(** The default first, then a second server, which joins its pool. *)
Definition pooled (name : string) (is_default : bool) : ServerObject := {|
  soServer := {| cwsName := name; cwsDefault := is_default; cwsSharding := Some {| shEnabled := None; shWeight := None |} |};
  soExtraArgs := ["--v=2"]; soRollout := None; soAnnotations := ∅ |}.
Definition two_servers : fleet := [soServer (pooled "main" true); soServer (pooled "extra" false)].

Lemma admitted_fleet_resolves_witness : fleet_ok two_servers.
Proof.
  apply (admitted_fleet_resolves two_servers). eapply rtc_l; [|eapply rtc_l; [|apply rtc_refl]].
  - by apply (admit_server (pooled "main" true) [] [] [] [soServer (pooled "main" true)]); try vm_compute.
  - by apply (admit_server (pooled "extra" false) [soServer (pooled "main" true)] [soServer (pooled "main" true)]
      [soServer (pooled "main" true)]); try vm_compute.
Defined.

Lemma accepted_delete_strands_nobody_witness :
  ResolveAssignment (demo_crd_config []) [soServer (pooled "main" true)] = Ok "main" ∧
  ValidateDelete (pooled "main" true) (Ok []) (Ok [demo_crd_config []]) (Ok two_servers) =
    Err (ErrStillServing 1 true ["apps-config"]).
Proof.
  split; [|by vm_compute].
  destruct (accepted_delete_strands_nobody (pooled "extra" false) [] [demo_crd_config []] two_servers
    [soServer (pooled "main" true)]) as [_ H]; [by vm_compute|done|apply perm_swap|].
  destruct (H (demo_crd_config []) ltac:(by left)) as [_ Hr]. apply (Hr "main"); [done|by vm_compute].
Defined.

Definition demo_reads : admission_reads CustomResourceDefinition := {|
  arXRDs := Ok []; arCRDs := Ok []; arServer := NotFound; arTarget := Found (served_by "main") |}.

Lemma admission_agrees_with_the_replica_witness :
  let v rules := view_of rules main_server "main" 1 in
  let entry rules := rpRegistry (reconcileOne (TK := crd_kind) demo_settings new_replica "apps-config" (v rules)).1 !! "apps" in
  (∃ e, entry [size_renamed] = Some e ∧ is_Some (ceRouter e)) ∧ (∃ e, entry [] = Some e ∧ ceRouter e = None).
Proof.
  intros v entry. assert (∀ f, failure_text demo_settings f ≠ "") as Ht by (by intros [[] ?| | |]).
  split.
  - destruct (admission_agrees_with_the_replica (TK := crd_kind) demo_settings ValidateCRDStructure
      (demo_crd_config [size_renamed]) (served_by "main") demo_reads new_replica "apps-config" (v [size_renamed])
      [main_server]) as [H _]; [by vm_compute|done|exact Ht|by vm_compute|done..|by vm_compute|].
    destruct (H ltac:(by vm_compute)) as (e & He & _ & Hr & _). exact (ex_intro _ e (conj He Hr)).
  - destruct (admission_agrees_with_the_replica (TK := crd_kind) demo_settings ValidateCRDStructure
      (demo_crd_config []) (served_by "main") demo_reads new_replica "apps-config" (v []) [main_server]) as [_ H];
      [by vm_compute|done|exact Ht|by vm_compute|done..|by vm_compute|].
    destruct (H ltac:(by vm_compute)) as (e & He & _ & Hr). exact (ex_intro _ e (conj He Hr)).
Defined.
(** The flags that are set are named by arguments with dashes. *)
Lemma parse_flags_names is_bool fuel args fs f :
  parse_flags is_bool fuel args = Ok fs → f ∈ fs →
  ∃ arg body, arg ∈ args ∧ flag_body arg = Some body ∧ (cut_equals body).1 = f.1 ∧ f.1 ≠ "".
Proof.
  revert args fs; induction fuel as [|fuel IH]; intros [|a rest] fs; cbn; intros Hp Hin;
    try (injection Hp as <-; by apply not_elem_of_nil in Hin).
  destruct (flag_body a) as [body|] eqn:Hb; [|injection Hp as <-; by apply not_elem_of_nil in Hin].
  destruct (cut_equals body) as [n v] eqn:Hc.
  destruct (bool_decide (n = "") || has_prefix n "-") eqn:Hs; [done|].
  apply orb_false_iff in Hs as [Hs%bool_decide_eq_false _].
  assert (∀ rest' v', (∀ x, x ∈ rest' → x ∈ rest) →
    (fs' ← parse_flags is_bool fuel rest'; Ok ((n, v') :: fs')) = Ok fs →
    ∃ arg body, arg ∈ a :: rest ∧ flag_body arg = Some body ∧ (cut_equals body).1 = f.1 ∧ f.1 ≠ "") as H.
  { intros rest' v' Hsub (fs' & Hfs & [= <-])%res_bind_Ok. apply elem_of_cons in Hin as [->|Hin].
    - exists a, body. split_and!; [by left|done|by rewrite Hc|done].
    - destruct (IH _ _ Hfs Hin) as (arg & b & Harg & Hr). exists arg, b. split; [right; by apply Hsub|done]. }
  destruct (is_bool n) as [[]|], v as [v|]; try done; try (by eapply H; [|exact Hp]).
  destruct rest as [|w rest]; [done|]. eapply H; [|exact Hp]. intros x Hx. by right.
Qed.

(** Accepted arguments leave the operator's own flags alone.  If every argument
    that starts with a dash starts with two, and admission accepts the arguments,
    then whatever [flag.Parse] makes of them sets none of the flags the operator
    manages, boolean flags, separate values and values that look like flags
    included. *)
Theorem accepted_args_set_no_managed_flag is_bool args fs :
  ValidateWebhookServerExtraArgs args = Ok () →
  Forall (λ arg, has_prefix arg "-" = true → has_prefix arg "--" = true) args →
  Parse is_bool args = Ok fs → Forall (λ f, f.1 ∉ operatorManagedWebhookServerFlagNames) fs.
Proof.
  intros Hv Hd Hp. apply Forall_forall. intros f Hf.
  destruct (parse_flags_names _ _ _ _ _ Hp Hf) as (arg & body & Harg & Hb & Hn & Hne).
  apply (validate_args_checks (length args) args f.1 arg); [done..|].
  eapply Forall_forall in Hd; [|done]. unfold flag_body in Hb. unfold longFlagName.
  destruct (has_prefix arg "-"); [|done]. cbn in Hb. case_bool_decide; [done|]. case_bool_decide; [done|].
  rewrite Hd in * by done. injection Hb as <-. cbn. rewrite bool_decide_false.
  - rewrite Hn, bool_decide_false; done.
  - intros E. rewrite E in Hn. by cbn in Hn.
Qed.

(** The overflow-free range: what the CRD schema allows for the sleep, and any
    grace period and timeout below some 292 years. *)
Definition rollout_in_range (rollout : option RolloutSpec) (shutdown : Z) : Prop :=
  0 ≤ effective_preStop rollout ≤ 300 ∧ 0 ≤ effective_grace rollout ≤ 9223372036 ∧
  0 < shutdown ≤ 2 ^ 63 - 1 - 300 * Second.

Lemma drain_fits rollout args shutdown :
  shutdownTimeoutFromArgs args = Ok shutdown → rollout_in_range rollout shutdown →
  ValidateWebhookServerRollout rollout args = Ok () ↔
  effective_preStop rollout * Second + shutdown < effective_grace rollout * Second ∧
  validateRolloutStrategy rollout = Ok ().
Proof.
  intros Hs (Hp & Hg & Hsh). unfold ValidateWebhookServerRollout. rewrite Hs. cbn.
  unfold Second in *. rewrite (wrap64_id (effective_preStop rollout * _)), (wrap64_id (effective_grace rollout * _)) by lia.
  rewrite wrap64_id by lia.
  destruct (_ <=? _) eqn:E; (split; [intros H|intros [H1 H2]]); try done; try lia. split; [lia|done].
Qed.
(* ===== verification/WebhookServerProperties.v ===== *)
(** What the ConversionWebhookServer controller guarantees, and how it fits the
    config controllers, admission and the drain: the webhook a target names reaches
    the pods, a server is ready only when its CA can be read, an admitted rollout
    drains in time, deletion strands nobody, and a pass stops at its first error. *)
From S2P Require Import Prelude Float64 Value Json Duration Path Schema Rules Coerce Passthrough Ops Convert Diagnostics Compile Normalize Platform Required Analyze Assign Api Configs Adapters Registry Replica Encoding ServedTargets Rollout Workloads Patches Guard Propagation Controller ControllerTheory Admission ServerController RolloutProperties Fixtures ReplicaProperties HandoverProperties ControllerFixtures ControllerProperties.
#[local] Open Scope Z_scope.

(** Membership in a list that is written out up to the element. *)
Ltac listed := solve [cbn [app]; repeat first [by left|right]].

Section server.
Context `{ML : MathLog} {CO : ConditionOps} `{GZ : Gzip} `{AT : ApplyTypes}.
Context (rc : ReconcilerOptions).

(** *** The first error ends a pass *)

(** An event whose write was refused is the last one, and the pass fails. *)
Definition stops {A} (w : server_world) (m : SM A) : Prop :=
  ∀ es1 e es2 err, m.1 = es1 ++ e :: es2 → swAnswer w e = Some err → es2 = [] ∧ ∃ x, m.2 = Err (Err x).

Lemma stops_ret {A} w (a : A) : stops w (mret a).
Proof. intros es1 e es2 err H. by destruct es1. Qed.
Lemma stops_exit {A} w x : stops w (exit (A := A) (Err x)).
Proof. intros es1 e es2 err H. by destruct es1. Qed.
Lemma stops_or_fail {A} w (r : res string A) wrap : stops w (or_fail r wrap).
Proof. destruct r; [apply stops_ret|apply stops_exit]. Qed.

Lemma write_events w e wrap : write w e wrap = ([e], match swAnswer w e with Some err => Err (Err (wrap err)) | None => Ok () end).
Proof. unfold write, fail_with, mbind, handler_bind. cbn. by destruct (swAnswer w e). Qed.

Lemma stops_write w e wrap : stops w (write w e wrap).
Proof.
  intros es1 e' es2 err. rewrite write_events. cbn. intros Heq Ha. destruct es1 as [|e1 es1]; cbn in Heq.
  - injection Heq as <- <-. split; [done|]. rewrite Ha. by eexists.
  - injection Heq as _ Heq. by destruct es1.
Qed.

Lemma stops_bind {A B} w (m : SM A) (f : A → SM B) : stops w m → (∀ a, stops w (f a)) → stops w (m ≫= f).
Proof.
  intros Hm Hf es1 e es2 err. unfold mbind, handler_bind. destruct m as [es [a|r]] eqn:Em; cbn.
  - intros Heq Ha. apply app_eq_inv in Heq as [(k & -> & Hk)|(k & -> & Hk)].
    + destruct k as [|e' k]; cbn in Hk.
      * by apply (Hf a [] e es2 err).
      * injection Hk as <- Hk. destruct (Hm es1 e k err eq_refl Ha) as [_ [x Hx]]. done.
    + by apply (Hf a k e es2 err).
  - intros Heq Ha. destruct (Hm es1 e es2 err Heq Ha) as [-> [x Hx]]. cbn in Hx. injection Hx as ->. eauto.
Qed.

Lemma stops_patch_finalizers w before after wrap : stops w (patch_finalizers w before after wrap).
Proof. unfold patch_finalizers. case_bool_decide; [apply stops_ret|apply stops_write]. Qed.

Lemma stops_reconcileServer w s : stops w (reconcileServer rc w s).
Proof.
  unfold reconcileServer. apply stops_bind; [apply stops_or_fail|intros st].
  apply stops_bind; [|intros _].
  { unfold reconcileCertificate. case_match; [apply stops_write|apply stops_exit]. }
  apply stops_bind; [apply stops_write|intros _]. apply stops_bind; [|intros _].
  { unfold reconcileDeployment. case_match; [apply stops_write|apply stops_exit]. }
  do 2 (apply stops_bind; [apply stops_write|intros _]). apply stops_bind; [apply stops_or_fail|intros st'].
  apply stops_bind; [apply stops_write|intros _; apply stops_ret].
Qed.

Lemma stops_deleteServer w s : stops w (deleteServer w s).
Proof.
  unfold deleteServer. case_bool_decide; [apply stops_ret|].
  assert (stops w (_ ← remove_server_finalizer w s; mret 0 : SM Z)) as Hdone.
  { apply stops_bind; [apply stops_patch_finalizers|intros; apply stops_ret]. }
  case_bool_decide; [done|]. apply stops_bind.
  { unfold dependents. do 3 (apply stops_bind; [apply stops_or_fail|intros ?]). apply stops_ret. }
  intros names. case_match; [|done]. apply stops_bind; [apply stops_write|intros; apply stops_ret].
Qed.

Lemma stops_ReconcileServer w es1 e es2 err :
  (ReconcileServer rc w).1 = es1 ++ e :: es2 → swAnswer w e = Some err →
  es2 = [] ∧ ∃ x, (ReconcileServer rc w).2 = Err x.
Proof.
  unfold ReconcileServer. destruct (swServer w) as [s| |x]; [|by destruct es1..]. unfold ran. intros Hes Ha.
  match type of Hes with (fst (?m.1, _)) = _ => assert (stops w m) as Hs end.
  { destruct (negb _); [|apply stops_deleteServer]. apply stops_bind; [apply stops_patch_finalizers|intros _; apply stops_reconcileServer]. }
  destruct (Hs es1 e es2 err Hes Ha) as [-> [x Hx]]. split; [done|]. cbn. rewrite Hx. by eexists.
Qed.

(** *** A full pass *)

Lemma bind_write {B} w e wrap (f : () → SM B) : write w e wrap ≫= f =
  match swAnswer w e with
  | Some err => ([e], Err (Err (wrap err)))
  | None => (e :: (f ()).1, (f ()).2)
  end.
Proof. unfold mbind, handler_bind. rewrite write_events. by destruct (swAnswer w e). Qed.
Lemma bind_or_fail {A B} (r : res string A) wrap (f : A → SM B) : or_fail r wrap ≫= f =
  match r with Ok a => f a | Err e => exit (Err (wrap e)) end.
Proof. destruct r as [a|e]; [|done]. cbn. unfold mbind, handler_bind. by destruct (f a). Qed.

(** Through a pass, one read, build or write after another, up to the patch of its
    status; [close] settles the passes that stop on the way. *)
Ltac walk_pass w s close :=
  unfold reconcileServer, reconcileCertificate, reconcileService, reconcileDeployment, reconcileHPA, reconcilePDB;
  rewrite bind_or_fail; destruct (checkDefaultConflict w s) as [|] eqn:?; [|close];
  destruct (SetControllerReference _ _ _) as [|] eqn:?; [|close]; do 2 (rewrite bind_write; destruct (swAnswer w _); [close|]);
  destruct (deployment _ _ _ _ _) as [|] eqn:?; [|close]; do 3 (rewrite bind_write; destruct (swAnswer w _); [close|]);
  rewrite bind_or_fail; destruct (updateStatus w s _ _) as [|] eqn:?; [|close]; rewrite bind_write.

(** What one full pass writes. *)
Definition full_pass (w : server_world) (s : WebhookServer) (st : ConversionWebhookServerStatus) (es : list server_event) : Prop :=
  let name := omName (wrMeta s) in let ns := server_namespace rc s in
  ∃ st0 cert d, checkDefaultConflict w s = Ok st0 ∧
    SetControllerReference name (wrUID s) (certificate name ns (wsCertificate (wrSpec s))) = Ok cert ∧
    deployment rc name (wrUID s) ns (wrSpec s) = Ok d ∧ updateStatus w s st0 ns = Ok st ∧
    es = [AppliesCertificate cert; AppliesService (service name (wrUID s) ns (wsService (wrSpec s))); AppliesDeployment d;
          hpa_write s ns; pdb_write s ns; PatchesServerStatus st].
Lemma prune_only_after_every_rewrite_witness :
  ∃ es1, apps_run.1 = es1 ++ [Prunes "apps.example.com" ["v2"]] ∧
    Forall (λ item, Rewrites (apply_of prune_apps apps_target item) ∈ es1) two_apps.
Proof.
  assert (apps_run.1 = (Rewrites ∘ apply_of prune_apps apps_target <$> two_apps) ++ [Prunes "apps.example.com" ["v2"]]) as He
    by (vm_compute; reflexivity).
  eexists. split; [exact He|].
  destruct (prune_only_after_every_rewrite willing prune_apps _ _ _ _ He) as (targets & ws & Hres & _ & _ & H).
  vm_compute in Hres. injection Hres as <- <-. destruct (H apps_target) as (items & Hl & Hi); [by left|].
  vm_compute in Hl. injection Hl as <-. apply Forall_forall. intros item Hin. exact (proj1 (Hi item Hin)).
Defined.

Definition apps_report : MigrateStorageReport :=
  match apps_run.2 with Ok rep => rep | Err _ => new_report prune_apps apps_target end.

Lemma clean_exit_is_complete_witness :
  msSucceeded apps_report + msFailed apps_report = 2 ∧ Prunes "apps.example.com" ["v2"] ∈ apps_run.1.
Proof.
  destruct (clean_exit_is_complete willing prune_apps apps_report) as [Hc H]; [vm_compute; reflexivity|].
  split; [exact Hc|]. destruct H as (targets & ws & Hres & _ & Hp); [vm_compute; reflexivity|].
  vm_compute in Hres. injection Hres as <- <-. exact (proj1 (Hp eq_refl eq_refl apps_target ltac:(by left))).
Defined.

(** Two workers: the second object is taken and applied before the first is recorded. *)
Lemma pool_schedule_irrelevant_witness : ∃ p : pool migrate_event MigrateObjectResult nat,
  plResults p = (migrateAll willing prune_apps false apps_target two_apps).2 ∧ plTally p = 2.
Proof.
  eexists. destruct (pool_schedule_irrelevant willing prune_apps false apps_target two_apps 6) with (p :=
    {| plNext := 2; plWorkers := [Waiting; Waiting];
       plResults := (migrateAll willing prune_apps false apps_target two_apps).2; plTally := 2;
       plEvents := Rewrites ∘ apply_of prune_apps apps_target <$> reverse two_apps |}) as (_ & _ & H).
  - eapply nsteps_l; [apply (p_take _ _ _ _ 0); [reflexivity|cbn; lia]|].
    eapply nsteps_l; [apply (p_take _ _ _ _ 1); [reflexivity|cbn; lia]|].
    eapply nsteps_l; [eapply (p_work _ _ _ _ 1); reflexivity|].
    eapply nsteps_l; [eapply (p_work _ _ _ _ 0); reflexivity|].
    eapply nsteps_l; [eapply (p_record _ _ _ _ 0); reflexivity|].
    eapply nsteps_l; [eapply (p_record _ _ _ _ 1); reflexivity|]. apply nsteps_O.
  - destruct H as (Hr & _ & Hd); [by repeat constructor|]. split; [exact Hr|exact Hd].
Defined.

#[local] Open Scope Z_scope.

(** ** Lists *)

Lemma insert_submseteq {A} (l : list A) j x : <[j := x]> l ⊆+ l ++ [x].
Proof.
  destruct (l !! j) as [y|] eqn:Hj.
  - destruct (list_single_out l j y Hj) as (rest & Hl & Hn). rewrite (Hn x), Hl.
    cbn. transitivity (rest ++ [x]); [by rewrite (Permutation_app_comm rest [x])|by apply submseteq_cons].
  - apply lookup_ge_None in Hj. rewrite list_insert_ge by lia. by apply submseteq_inserts_r.
Qed.

Lemma zip_delete {A B} (l : list A) (k : list B) i : zip (delete i l) (delete i k) = delete i (zip l k).
Proof.
  revert k i; induction l as [|x l IH]; intros [|y k] [|i]; try done; cbn.
  - by destruct l.
  - f_equal. apply IH.
Qed.

(** ** Timestamps *)

Definition not_later (a b : string) : Prop := str_lt b a = false.

Lemma not_later_le a b : not_later a b ↔ String.le a b.
Proof.
  unfold not_later, str_lt. rewrite andb_false_iff, bool_decide_eq_false, negb_false_iff, bool_decide_eq_true. split.
  - intros [H| ->]; [|done]. destruct (total String.le a b); [done|by destruct H].
  - intros Hab. destruct (decide (String.le b a)) as [Hba|]; [right|by left]. by apply (anti_symm String.le).
Qed.

Lemma oldest_from_spec rest : ∀ i oldest ts, (oldest < i)%nat →
  let j := oldest_from i oldest ts rest in
  (j = oldest ∧ Forall (not_later ts) rest) ∨
  (∃ t, (i ≤ j)%nat ∧ rest !! (j - i)%nat = Some t ∧ not_later t ts ∧ Forall (not_later t) rest).
Proof.
  induction rest as [|t rest IH]; intros i oldest ts Hlt; cbn; [by left|].
  destruct (str_lt t ts) eqn:E.
  - destruct (IH (S i) i t ltac:(lia)) as [[-> Hall]|(t' & Hj & Ht' & Hle & Hall)].
    + right. exists t. rewrite Nat.sub_diag.
      assert (not_later t ts) as Hts.
      { apply not_later_le. unfold str_lt in E. apply andb_true_iff in E as [E _]. by apply bool_decide_eq_true in E. }
      split_and!; [done|done|done|]. constructor; [apply not_later_le; done|done].
    + right. exists t'. assert (not_later t' ts) as Hts.
      { apply not_later_le. transitivity t; [by apply not_later_le|]. unfold str_lt in E. apply andb_true_iff in E as [E _].
        by apply bool_decide_eq_true in E. }
      split_and!; [lia| |done|by constructor].
      replace (oldest_from (S i) i t rest - i)%nat with (S (oldest_from (S i) i t rest - S i)) by lia. done.
  - destruct (IH (S i) oldest ts ltac:(lia)) as [[-> Hall]|(t' & Hj & Ht' & Hle & Hall)].
    + left. split; [done|]. by constructor.
    + right. exists t'. split_and!; [lia| |done|].
      * replace (oldest_from (S i) oldest ts rest - i)%nat with (S (oldest_from (S i) oldest ts rest - S i)) by lia. done.
      * constructor; [|done]. apply not_later_le. transitivity ts; by apply not_later_le.
Qed.

Lemma oldest_index_spec order : order ≠ [] →
  ∃ t, order !! oldest_index order = Some t ∧ Forall (not_later t) order.
Proof.
  destruct order as [|ts rest]; [done|]. intros _. cbn [oldest_index].
  destruct (oldest_from_spec rest 1 0 ts ltac:(lia)) as [[-> Hall]|(t & Hj & Ht & Hle & Hall)].
  - exists ts. split; [done|]. constructor; [by apply not_later_le|done].
  - exists t. split; [|by constructor]. destruct (oldest_from 1 0 ts rest) as [|j]; [lia|]. cbn. by replace (S j - 1)%nat with j in Ht by lia.
Qed.

(** ** The sampler *)

Section sampler.
Context `{RS : RandSource} (o : SamplingOptions).
Abbreviation cap := (soMaxSamples o).

Definition valid_strategy : Prop := strategy o = SampleFirst ∨ strategy o = SampleRandom ∨ strategy o = SampleNewest.

(** What is kept of the objects offered, oldest first. *)
Definition newest_kept (kept : list Sample) (order : list string) (P : list (Sample * string)) : Prop :=
  length order = length kept ∧ Z.of_nat (length kept) = cap `min` Z.of_nat (length P) ∧
  ∃ dropped, zip kept order ++ dropped ≡ₚ P ∧ ∀ d k, d ∈ dropped → k ∈ zip kept order → not_later d.2 k.2.
Definition kept_ok (s : sampler) (P : list (Sample * string)) : Prop :=
  if negb (enabled o) then smKept s = P.*1
  else if bool_decide (strategy o = SampleFirst) then smKept s = take (Z.to_nat cap) P.*1
  else if bool_decide (strategy o = SampleRandom) then
    smKept s ⊆+ P.*1 ∧ Z.of_nat (length (smKept s)) = cap `min` Z.of_nat (length P)
  else newest_kept (smKept s) (smOrder s) P.

Record offered (s : sampler) (P : list (Sample * string)) : Prop := {
  of_opts : smOpts s = o;
  of_early : smStoppedEarly s = true →
    enabled o = true ∧ strategy o = SampleFirst ∧ cap ≤ Z.of_nat (length (smKept s));
  of_seen : smStoppedEarly s = false → smSeen s = Z.of_nat (length P);
  of_kept : kept_ok s P }.

Lemma enabled_pos : enabled o = true → 0 < cap.
Proof. unfold enabled. lia. Qed.

Lemma offered_new : offered (newSampler o) [].
Proof.
  split; [done..|]. unfold kept_ok. cbn. destruct (enabled o) eqn:E; cbn; [|done]. pose proof (enabled_pos E).
  case_bool_decide; [by rewrite take_nil|]. case_bool_decide; [split; [done|cbn; lia]|]. split; [done|]. split; [cbn; lia|].
  exists []. split; [done|]. by intros d k ?%not_elem_of_nil.
Qed.

Lemma newest_add kept order P x ts : 0 < cap → newest_kept kept order P →
  let kept' := kept ++ [x] in let order' := order ++ [ts] in let i := oldest_index order' in
  if cap <? Z.of_nat (length kept')
  then newest_kept (delete i kept') (delete i order') (P ++ [(x, ts)])
  else newest_kept kept' order' (P ++ [(x, ts)]).
Proof.
  intros Hcap (Hlen & Hn & dropped & HP & Hd) kept' order' i.
  assert (zip kept' order' = zip kept order ++ [(x, ts)]) as Hzip by (unfold kept', order'; by rewrite zip_with_app).
  assert (length order' = length kept') as Hlen' by (unfold kept', order'; rewrite !length_app; cbn; lia).
  assert (length kept' = S (length kept)) as Hk' by (unfold kept'; rewrite length_app; cbn; lia).
  assert (zip kept' order' ++ dropped ≡ₚ P ++ [(x, ts)]) as HP'.
  { rewrite Hzip, <-app_assoc, (Permutation_app_comm [(x, ts)] dropped), app_assoc. by rewrite HP. }
  destruct (cap <? Z.of_nat (length kept')) eqn:E.
  - destruct (oldest_index_spec order') as (t & Ht & Hold); [by unfold order'; destruct order|]. fold i in Ht.
    assert (is_Some (kept' !! i)) as [y Hy].
    { apply lookup_lt_is_Some. rewrite <-Hlen'. by eapply lookup_lt_Some. }
    assert (zip kept' order' !! i = Some (y, t)) as Hz by (by rewrite lookup_zip_with, Hy; cbn; rewrite Ht).
    pose proof (delete_Permutation _ _ _ Hz) as Hperm.
    split; [by rewrite !length_delete; [rewrite Hlen'|..]|].
    split; [rewrite length_delete by done; rewrite length_app; cbn; lia|].
    exists ((y, t) :: dropped). rewrite zip_delete. split.
    + rewrite <-HP'. etrans; [|apply Permutation_app_tail; symmetry; exact Hperm]. cbn. by rewrite Permutation_middle.
    + assert (∀ k, k ∈ zip kept' order' → not_later t k.2) as Hmin.
      { intros [a b] Hin. apply elem_of_zip_r in Hin as Hb. rewrite Forall_forall in Hold. by apply Hold. }
      assert (∀ k, k ∈ delete i (zip kept' order') → k ∈ zip kept' order') as Hsub.
      { intros k Hin. rewrite Hperm. by right. }
      intros d k [->|Hdin]%elem_of_cons Hkin; [by apply Hmin, Hsub|].
      assert (length (zip kept order) = length kept) as Hzl by (rewrite length_zip_with; lia).
      rewrite Hzip in Hz. apply lookup_app_Some in Hz as [Hz|[Hge Hz]].
      * apply not_later_le. transitivity t; apply not_later_le; [|by apply Hmin, Hsub].
        apply (Hd d (y, t) Hdin). by eapply list_elem_of_lookup_2.
      * apply (Hd d k Hdin). rewrite Hzip in Hkin. assert (i = length (zip kept order)) as Hi.
        { apply lookup_lt_Some in Hz. cbn in Hz. lia. }
        rewrite Hi, delete_take_drop, take_app_length, drop_ge, app_nil_r in Hkin by (rewrite length_app; cbn; lia). exact Hkin.
  - split; [done|]. split; [rewrite length_app; cbn; lia|]. exists dropped. split; [done|].
    assert (dropped = []) as ->; [|by intros d k ?%not_elem_of_nil].
    apply Permutation_length in HP. rewrite length_app, length_zip_with in HP. apply nil_length_inv. lia.
Qed.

::::

Task item: All lines of the records containing "fuel" should be shown.

Solution to the problem:
Lemma parse_flags_names is_bool fuel args fs f :
  parse_flags is_bool fuel args = Ok fs → f ∈ fs →
  revert args fs; induction fuel as [|fuel IH]; intros [|a rest] fs; cbn; intros Hp Hin;
    (fs' ← parse_flags is_bool fuel rest'; Ok ((n, v') :: fs')) = Ok fs →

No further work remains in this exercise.